■ DATA SUPPLIED:
[Start of Attachment]

(** *** The decoder *)

Lemma scan_once_stable fuel :
  (forall text obj f r,
      plain_text text -> scan_once fuel text = Some (obj, f, r) ->
      stable obj /\ plain_text r)
  /\ (forall text items f r,
         plain_text text -> parse_items fuel text = Some (items, f, r) ->
         Forall stable items /\ plain_text r)
  /\ (forall text pairs f r,
         plain_text text -> parse_pairs fuel text = Some (pairs, f, r) ->
         Forall stable_pair pairs /\ plain_text r).
Proof.
  induction fuel as [|fuel [IH1 [IH2 IH3]]].
  { repeat split; intros; discriminate. }
  split; [|split].
  - intros text obj f r Hp H. cbn [scan_once] in H.
    destruct text as [|c rest]; [discriminate|].
    pose proof (plain_text_tail _ _ Hp) as Hrest.
    destruct (c =? 34)%N.
    { destruct (scanstring rest) as [[s0 r0]|] eqn:Es; [|discriminate].
      inversion H; subst.
      destruct (scanstring_unpaired _ _ _ Hrest Es). split; assumption. }
    destruct (c =? 123)%N.
    { pose proof (skip_ws_plain _ Hrest) as Hw.
      destruct (skip_ws rest) as [|c' r0]; [discriminate|].
      destruct (c' =? 125)%N.
      - inversion H; subst. split; [|eapply plain_text_tail; exact Hw].
        simpl. split; constructor.
      - destruct (parse_pairs fuel (c' :: r0)) as [[[pairs f0] r']|] eqn:Ep;
          [|discriminate].
        inversion H; subst.
        destruct (IH3 _ _ _ _ Hw Ep) as [H1 H2].
        split; [apply dict_of_pairs_stable; exact H1|exact H2]. }
    destruct (c =? 91)%N.
    { pose proof (skip_ws_plain _ Hrest) as Hw.
      destruct (skip_ws rest) as [|c' r0]; [discriminate|].
      destruct (c' =? 93)%N.
      - inversion H; subst. split; [|eapply plain_text_tail; exact Hw].
        exact I.
      - destruct (parse_items fuel (c' :: r0)) as [[[items f0] r']|] eqn:Ep;
          [|discriminate].
        inversion H; subst.
        destruct (IH2 _ _ _ _ Hw Ep) as [H1 H2].
        split; [apply stable_list; exact H1|exact H2]. }
    destruct (strip_prefix (codes "null") (c :: rest)) as [r0|] eqn:E1.
    { inversion H; subst. split; [exact I|].
      eapply strip_prefix_plain; [exact Hp|exact E1]. }
    destruct (strip_prefix (codes "true") (c :: rest)) as [r0|] eqn:E2.
    { inversion H; subst. split; [exact I|].
      eapply strip_prefix_plain; [exact Hp|exact E2]. }
    destruct (strip_prefix (codes "false") (c :: rest)) as [r0|] eqn:E3.
    { inversion H; subst. split; [exact I|].
      eapply strip_prefix_plain; [exact Hp|exact E3]. }
    destruct (match_number (c :: rest)) as [[[n|] r0]|] eqn:En.
    { inversion H; subst. split; [exact I|].
      eapply match_number_plain; [exact Hp|exact En]. }
    { inversion H; subst. split; [exact I|].
      eapply match_number_plain; [exact Hp|exact En]. }
    destruct (strip_prefix (codes "NaN") (c :: rest)) as [r0|] eqn:E4.
    { inversion H; subst. split; [exact I|].
      eapply strip_prefix_plain; [exact Hp|exact E4]. }
    destruct (strip_prefix (codes "Infinity") (c :: rest)) as [r0|] eqn:E5.
    { inversion H; subst. split; [exact I|].
      eapply strip_prefix_plain; [exact Hp|exact E5]. }
    destruct (strip_prefix (codes "-Infinity") (c :: rest)) as [r0|] eqn:E6;
      [|discriminate].
    inversion H; subst. split; [exact I|].
    eapply strip_prefix_plain; [exact Hp|exact E6].
  - intros text items f r Hp H. cbn [parse_items] in H.
    destruct (scan_once fuel text) as [[[value f0] rest]|] eqn:Es;
      [|discriminate].
    destruct (IH1 _ _ _ _ Hp Es) as [Hv Hrest].
    pose proof (skip_ws_plain _ Hrest) as Hw.
    destruct (skip_ws rest) as [|c rest']; [discriminate|].
    pose proof (plain_text_tail _ _ Hw) as Hrest'.
    destruct (c =? 93)%N.
    { inversion H; subst. split; [repeat constructor; exact Hv|exact Hrest']. }
    destruct (c =? 44)%N; [|discriminate].
    destruct (parse_items fuel (skip_ws rest')) as [[[values f'] r']|] eqn:Ep;
      [|discriminate].
    inversion H; subst.
    destruct (IH2 _ _ _ _ (skip_ws_plain _ Hrest') Ep) as [H1 H2].
    split; [constructor; assumption|exact H2].
  - intros text pairs f r Hp H. cbn [parse_pairs] in H.
    destruct text as [|q t]; [discriminate|].
    pose proof (plain_text_tail _ _ Hp) as Ht.
    destruct (negb (q =? 34)%N); [discriminate|].
    destruct (scanstring t) as [[key t1]|] eqn:Ek; [|discriminate].
    destruct (scanstring_unpaired _ _ _ Ht Ek) as [Hkey Ht1].
    pose proof (skip_ws_plain _ Ht1) as Hw1.
    destruct (skip_ws t1) as [|colon t2]; [discriminate|].
    pose proof (plain_text_tail _ _ Hw1) as Ht2.
    destruct (negb (colon =? 58)%N); [discriminate|].
    destruct (scan_once fuel (skip_ws t2)) as [[[value f0] t3]|] eqn:Es;
      [|discriminate].
    destruct (IH1 _ _ _ _ (skip_ws_plain _ Ht2) Es) as [Hv Ht3].
    pose proof (skip_ws_plain _ Ht3) as Hw3.
    destruct (skip_ws t3) as [|c t4]; [discriminate|].
    pose proof (plain_text_tail _ _ Hw3) as Ht4.
    destruct (c =? 125)%N.
    { inversion H; subst.
      split; [repeat constructor; assumption|exact Ht4]. }
    destruct (c =? 44)%N; [|discriminate].
    destruct (parse_pairs fuel (skip_ws t4)) as [[[pairs' f'] r']|] eqn:Ep;
      [|discriminate].
    inversion H; subst.
    destruct (IH3 _ _ _ _ (skip_ws_plain _ Ht4) Ep) as [H1 H2].
    split; [constructor; [split; assumption|exact H1]|exact H2].
Qed.
(** X2.  POST /predict is answered with status 200, 400, 415 or 500.  A
    client error (400 or 415) is decided before the load step: the state is
    left as it was and nothing is opened, stored or called.  A 200 answer
    means that the model and the vectorizer are stored when the request
    ends and that both were called. *)
Theorem client_errors_precede_the_load w fs r st :
  (status (Serve.app w fs (post_predict r) st).1.1 = 200
   ∨ status (Serve.app w fs (post_predict r) st).1.1 = 400
   ∨ status (Serve.app w fs (post_predict r) st).1.1 = 415
   ∨ status (Serve.app w fs (post_predict r) st).1.1 = 500)
  ∧ (400 ≤ status (Serve.app w fs (post_predict r) st).1.1 < 500 →
     (Serve.app w fs (post_predict r) st).1.2 = st
     ∧ (Serve.app w fs (post_predict r) st).2 = [])
  ∧ (status (Serve.app w fs (post_predict r) st).1.1 = 200 →
     is_Some ((Serve.app w fs (post_predict r) st).1.2 !! "model")
     ∧ is_Some ((Serve.app w fs (post_predict r) st).1.2 !! "dv")
     ∧ EvCall "transform" ∈ (Serve.app w fs (post_predict r) st).2
     ∧ EvCall "predict_proba" ∈ (Serve.app w fs (post_predict r) st).2).
Proof.
  predict_cases w fs r st; cbn [fst snd].
  - destruct (get_json_raise w r e H) as [-> | [-> | ->]]; simpl;
      split_and!; auto; intros; lia.
  - simpl. split_and!; auto; intros; lia.
  - rewrite load_error_http. simpl. split_and!; auto; intros; lia.
  - simpl. split_and!; auto; intros; lia.
  - destruct (after_load_cached st fs model dv H1) as [Hm Hdv].
    unfold score_trace, score.
    destruct (transform dv [data]) as [X|e]; simpl.
    2: { split_and!; auto; intros; lia. }
    destruct (predict_proba model X) as [P|e]; simpl.
    2: { split_and!; auto; intros; lia. }
    destruct (P !! 0%nat ≫= (.!! 1%nat)); simpl.
    2: { split_and!; auto; intros; lia. }
    split_and!; auto; try (intros; lia).
    intros _. rewrite Hm, Hdv. split_and!; eauto.
    + apply elem_of_app. right. apply elem_of_cons. by left.
    + apply elem_of_app. right. apply elem_of_cons. right.
      apply elem_of_cons. by left.
Qed.
Lemma lex_Gt x y c : lex (x ?= y) c = Gt <-> x > y \/ (x = y /\ c = Gt).
Proof.
  destruct (Z.compare_spec x y) as [E | E | E]; cbn [lex].
  - split; [by right | intros [? | [_ ?]]; [lia | done]].
  - split; [done | intros [? | [? ?]]; lia].
  - split; [intros _; lia | done].
Qed.

Lemma gt_true a b :
  gt a b = true <->
  year a > year b \/ (year a = year b /\
  (month a > month b \/ (month a = month b /\
  (day a > day b \/ (day a = day b /\
  (hour a > hour b \/ (hour a = hour b /\
  (minute a > minute b \/ (minute a = minute b /\
  (second a > second b \/ (second a = second b /\
   microsecond a > microsecond b))))))))))).
Proof.
  assert (gt a b = true <-> cmp a b = Gt) as ->
    by (unfold gt; destruct (cmp a b); split; congruence).
  unfold cmp. by rewrite !lex_Gt.
Qed.

Lemma gt_trans a b c : gt a b = true -> gt b c = true -> gt a c = true.
Proof. rewrite !gt_true. lia. Qed.

Lemma not_gt_trans t m t' :
  gt t m = false -> gt t' m = true -> gt t t' = false.
Proof.
  intros H1 H2. apply not_true_iff_false. intros H3.
  apply not_true_iff_false in H1. apply H1. by apply (gt_trans t t' m).
Qed.

End DatetimeOrder.

(** ** Looking up, saving and deleting settings *)

Lemma find_has_domain dom l s :
  List.find (fun x => same_domain x dom) l = Some s ->
  s ∈ l /\ get_domain s = dom.
Proof.
  intros [Hs Hd]%find_some. split; [by apply list_elem_of_In |].
  by apply same_domain_true.
Qed.

Lemma find_app_absent dom l s :
  has_domain dom l = false -> get_domain s = dom ->
  List.find (fun x => same_domain x dom) (l ++ [s]) = Some s.
Proof.
  intros Hh Hd. induction l as [|a l IH]; cbn [app List.find].
  - by rewrite (proj2 (same_domain_true s dom) Hd).
  - cbn [has_domain existsb] in Hh. apply orb_false_iff in Hh as [-> Hl].
    by apply IH.
Qed.

(** X1. [get_setting] always returns a setting of the requested domain that
    the collection then holds: when a record of the domain exists the state
    is unchanged, and otherwise the returned setting is a new one, appended
    at the end. *)
Theorem get_setting_returns_or_creates dom now m :
  exists s m',
    get_setting dom now m = (Returns s, m') /\
    get_domain s = dom /\ s ∈ settings m' /\
    remote_data m' = remote_data m /\
    if has_domain dom (settings m) then m' = m
    else s = new_PasswordSetting dom now /\ settings m' = settings m ++ [s].
Proof.
  destruct m as [l rd]. unfold get_setting. run.
  destruct (List.find _ l) as [s|] eqn:Hf.
  - destruct (find_has_domain _ _ _ Hf) as [Hs Hd].
    exists s, (mk_manager l rd). do 4 (split; [done |]). cbn [settings].
    assert (has_domain dom l = true) as ->; [| done].
    apply has_domain_true. by exists s.
  - run. eexists _, _. split; [done |]. cbn [settings remote_data].
    split; [done |]. split; [apply elem_of_app; right; apply list_elem_of_here |].
    split; [done |]. by rewrite (find_none_has_domain _ _ Hf).
Qed.

(** X2. [get_setting] twice: a second call for the same domain returns the
    same setting and leaves the state of the first call as it is. *)
Theorem get_setting_twice dom now now' m s m' :
  get_setting dom now m = (Returns s, m') ->
  get_setting dom now' m' = (Returns s, m').
Proof.
  destruct m as [l rd]. unfold get_setting at 1. run.
  destruct (List.find _ l) as [s0|] eqn:Hf.
  - intros [= -> <-]. unfold get_setting. run. by rewrite Hf.
  - run. intros [= <- <-]. unfold get_setting. run.
    by rewrite (find_app_absent dom l (new_PasswordSetting dom now)
                 (find_none_has_domain _ _ Hf) eq_refl).
Qed.

Lemma without_domain_filter dom l :
  without_domain dom l = List.filter (fun x => negb (same_domain x dom)) l.
Proof.
  induction l as [|s r IH]; [done |]. cbn [without_domain List.filter].
  destruct (same_domain s dom); cbn [negb]; by rewrite IH.
Qed.

Lemma save_setting_run setting l rd :
  save_setting setting (mk_manager l rd) =
  (Returns tt, mk_manager (save_pass (get_domain setting) l ++ [setting]) rd).
Proof.
  unfold save_setting. run.
  pose proof (save_setting_for_run setting rd (length l) l []) as H.
  cbn [length app] in H. rewrite H by done. by run.
Qed.
(** * coolpack: the [prepare] command (cmd/coolpack/prepare.go)

    A shallow embedding of the override resolution performed by
    [runPrepare] and its helpers, and of the control flow of [runPrepare]
    itself, together with the properties stated about them.

    Go strings are byte strings: they are modelled by [string] (a list of
    8-bit [ascii]).  Go maps are modelled by stdpp's [gmap]; a nil map is
    kept apart from an empty one where the code tests for it
    ([Plan.Metadata]). *)

From Stdlib Require Import Ascii String List NArith.
From stdpp Require Import base option list gmap strings fin_maps.

Local Open Scope string_scope.
Local Open Scope list_scope.
Set Warnings "-register-all,-clear-no-such-hyp".

(** ** The Go library functions used by prepare.go *)

Module GoStrings.

Definition byte_is (n : N) (c : ascii) : bool := N.eqb (N_of_ascii c) n.

Definition byte_in (lo hi : N) (c : ascii) : bool :=
  N.leb lo (N_of_ascii c) && N.leb (N_of_ascii c) hi.

(** The [asciiSpace] table of package strings: tab, newline, vertical tab,
    form feed, carriage return and space. *)
Definition asciiSpace (c : ascii) : bool :=
  byte_in 9 13 c || byte_is 32 c.

(** [unicode.IsSpace] on the UTF-8 encoding: the number of bytes taken by
    the white-space rune that starts the byte list, 0 when there is none.
    Besides the ASCII six these are U+0085, U+00A0 (two bytes), U+1680,
    U+2000..U+200A, U+2028, U+2029, U+202F, U+205F and U+3000 (three
    bytes). *)
Definition spaceWidth (bs : list ascii) : nat :=
  match bs with
  | [] => 0
  | b1 :: bs1 =>
    if asciiSpace b1 then 1 else
    match bs1 with
    | [] => 0
    | b2 :: bs2 =>
      if byte_is 194 b1 && (byte_is 133 b2 || byte_is 160 b2) then 2 else
      match bs2 with
      | [] => 0
      | b3 :: _ =>
        if byte_is 225 b1 && byte_is 154 b2 && byte_is 128 b3 then 3
        else if byte_is 226 b1 && byte_is 128 b2
                && (byte_in 128 138 b3 || byte_is 168 b3
                    || byte_is 169 b3 || byte_is 175 b3) then 3
        else if byte_is 226 b1 && byte_is 129 b2 && byte_is 159 b3 then 3
        else if byte_is 227 b1 && byte_is 128 b2 && byte_is 128 b3 then 3
        else 0
      end
    end
  end.
(** With only the year, month and day columns for NAV-TIMEUTC in the Merged
    schema, the first pair within the window raises, and no table has a row. *)
Lemma short_schema_mismatch (t t' : datetime) (m m' : UBXMessage) :
  dom (merge_data (tim_tp_data t m) (nav_timeutc_data t' m'))
  ≠ list_to_set (C:=gset string) (columns (df_MERGED (empty_df_refs short_schema))).
Proof.
  rewrite dom_merge_data. apply (bool_decide_eq_false_1 (_ = _)). by vm_compute.
Qed.

Lemma C6_witness :
  let packet_cache := cache_packet initial_cache (Some sample_tim_tp) 0 in
  let df_refs := empty_df_refs short_schema in
  ∃ extra missing,
    loop_body packet_cache df_refs (Some sample_nav_timeutc, 500000)
      = (df_refs, Raise (KeyError extra missing)).
Proof.
  intros packet_cache df_refs.
  destruct (loop_body packet_cache df_refs (Some sample_nav_timeutc, 500000))
    as [df_refs' out] eqn:Hstep.
  destruct (C6_schema_check packet_cache df_refs df_refs'
              (Some sample_nav_timeutc, 500000) out Hstep) as [Herr _].
  destruct (Herr 0 500000 (tim_tp_data 0 sample_tim_tp)
              (nav_timeutc_data 500000 sample_nav_timeutc)) as [-> ->].
  - by split_and!.
  - by split_and!.
  - exact window_500ms.
  - apply short_schema_mismatch.
  - eexists _, _. reflexivity.
Defined.
(** X8. With a comparator that is consistent for the averages, the order
    of the sorted array is the same in every engine that conforms to the
    standard: it is the array of the stable sort.  The array keeps every
    element, every average is a finite number, no element stands before
    one the comparator puts in front of it, and elements the comparator
    takes as equal keep their order. *)
Theorem sort_order_is_determined (sort : Sort) (l : list CategoryAverage) :
  conforming sort ->
  consistentComparator compareFn l ->
  sort _ compareFn l = stableSort compareFn l /\
  sort _ compareFn l ≡ₚ l /\
  Forall (fun a => isFinite (avgEquity a) = true) l /\
  (forall (p q : nat) (a b : CategoryAverage),
      (p < q)%nat ->
      sort _ compareFn l !! p = Some a -> sort _ compareFn l !! q = Some b ->
      isPositive (Num.sub (avgEquity b) (avgEquity a)) = false) /\
  (NoDup (map category l) ->
   forall (i j p q : nat) (a b : CategoryAverage),
     (i < j)%nat -> l !! i = Some a -> l !! j = Some b ->
     isZero (Num.sub (avgEquity b) (avgEquity a)) = true ->
     sort _ compareFn l !! p = Some a -> sort _ compareFn l !! q = Some b ->
     (p < q)%nat).
Proof.
  intros Hsort HS.
  split; [ by apply conforming_stableSort | ].
  split; [ apply Hsort | ].
  split; [ by apply consistent_finite | ].
  destruct (Hsort _ compareFn l) as [Hperm Horder].
  destruct (Horder HS) as (t & Ht & Hnew & Hcond).
  pose proof (tagged_in l t Ht) as HtS. rewrite Forall_forall in HtS.
  assert (forall p a, sort _ compareFn l !! p = Some a ->
                      exists i, t !! p = Some (i, a) /\ a ∈ l /\ l !! i = Some a) as Htag.
  { intros p a Hp. rewrite Hnew, list_lookup_fmap in Hp.
    destruct (t !! p) as [[i x]|] eqn:E; [ | discriminate Hp ].
    injection Hp as <-. exists i. split; [ reflexivity | ].
    assert ((i, x) ∈ t) as Hin by (apply list_elem_of_lookup; eauto).
    split; [ exact (HtS _ Hin) | ].
    rewrite Ht in Hin. apply list_elem_of_lookup in Hin as [n Hn].
    rewrite list_lookup_imap in Hn.
    destruct (l !! n) as [y|] eqn:Hy; [ | discriminate Hn ].
    injection Hn as <- <-. exact Hy. }
  split.
  - intros p q a b Hpq Hp Hq.
    destruct (Htag p a Hp) as (i & Hi & Ha & _).
    destruct (Htag q b Hq) as (j & Hj & Hb & _).
    apply not_true_is_false. intros Hpos.
    assert (lessCF compareFn b a) as Hless
      by (apply (greater_less compareFn l HS); assumption).
    destruct (Hcond q p j i b a Hj Hi) as [Hneg _].
    rewrite (SortCompare_in compareFn l HS b a Hb Ha) in Hneg.
    specialize (Hneg Hless). lia.
  - intros Hnd i j p q a b Hij Hi Hj Hzero Hp Hq.
    destruct (Htag p a Hp) as (i' & Hi' & Ha & Hli').
    destruct (Htag q b Hq) as (j' & Hj' & Hb & Hlj').
    assert (i' = i) as ->.
    { apply (NoDup_lookup (map category l) _ _ (category a) Hnd);
        rewrite list_lookup_fmap; [ rewrite Hli' | rewrite Hi ]; reflexivity. }
    assert (j' = j) as ->.
    { apply (NoDup_lookup (map category l) _ _ (category b) Hnd);
        rewrite list_lookup_fmap; [ rewrite Hlj' | rewrite Hj ]; reflexivity. }
    destruct (Hcond p q i j a b Hi' Hj') as [_ Hsame].
    rewrite (SortCompare_in compareFn l HS a b Ha Hb) in Hsame.
    by apply Hsame.
Qed.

[End of Attachment]

■ WHAT IS NEEDED: Show each line of the records above containing "transform".

■ TASK ANSWER:
     ∧ EvCall "transform" ∈ (Serve.app w fs (post_predict r) st).2
    destruct (transform dv [data]) as [X|e]; simpl.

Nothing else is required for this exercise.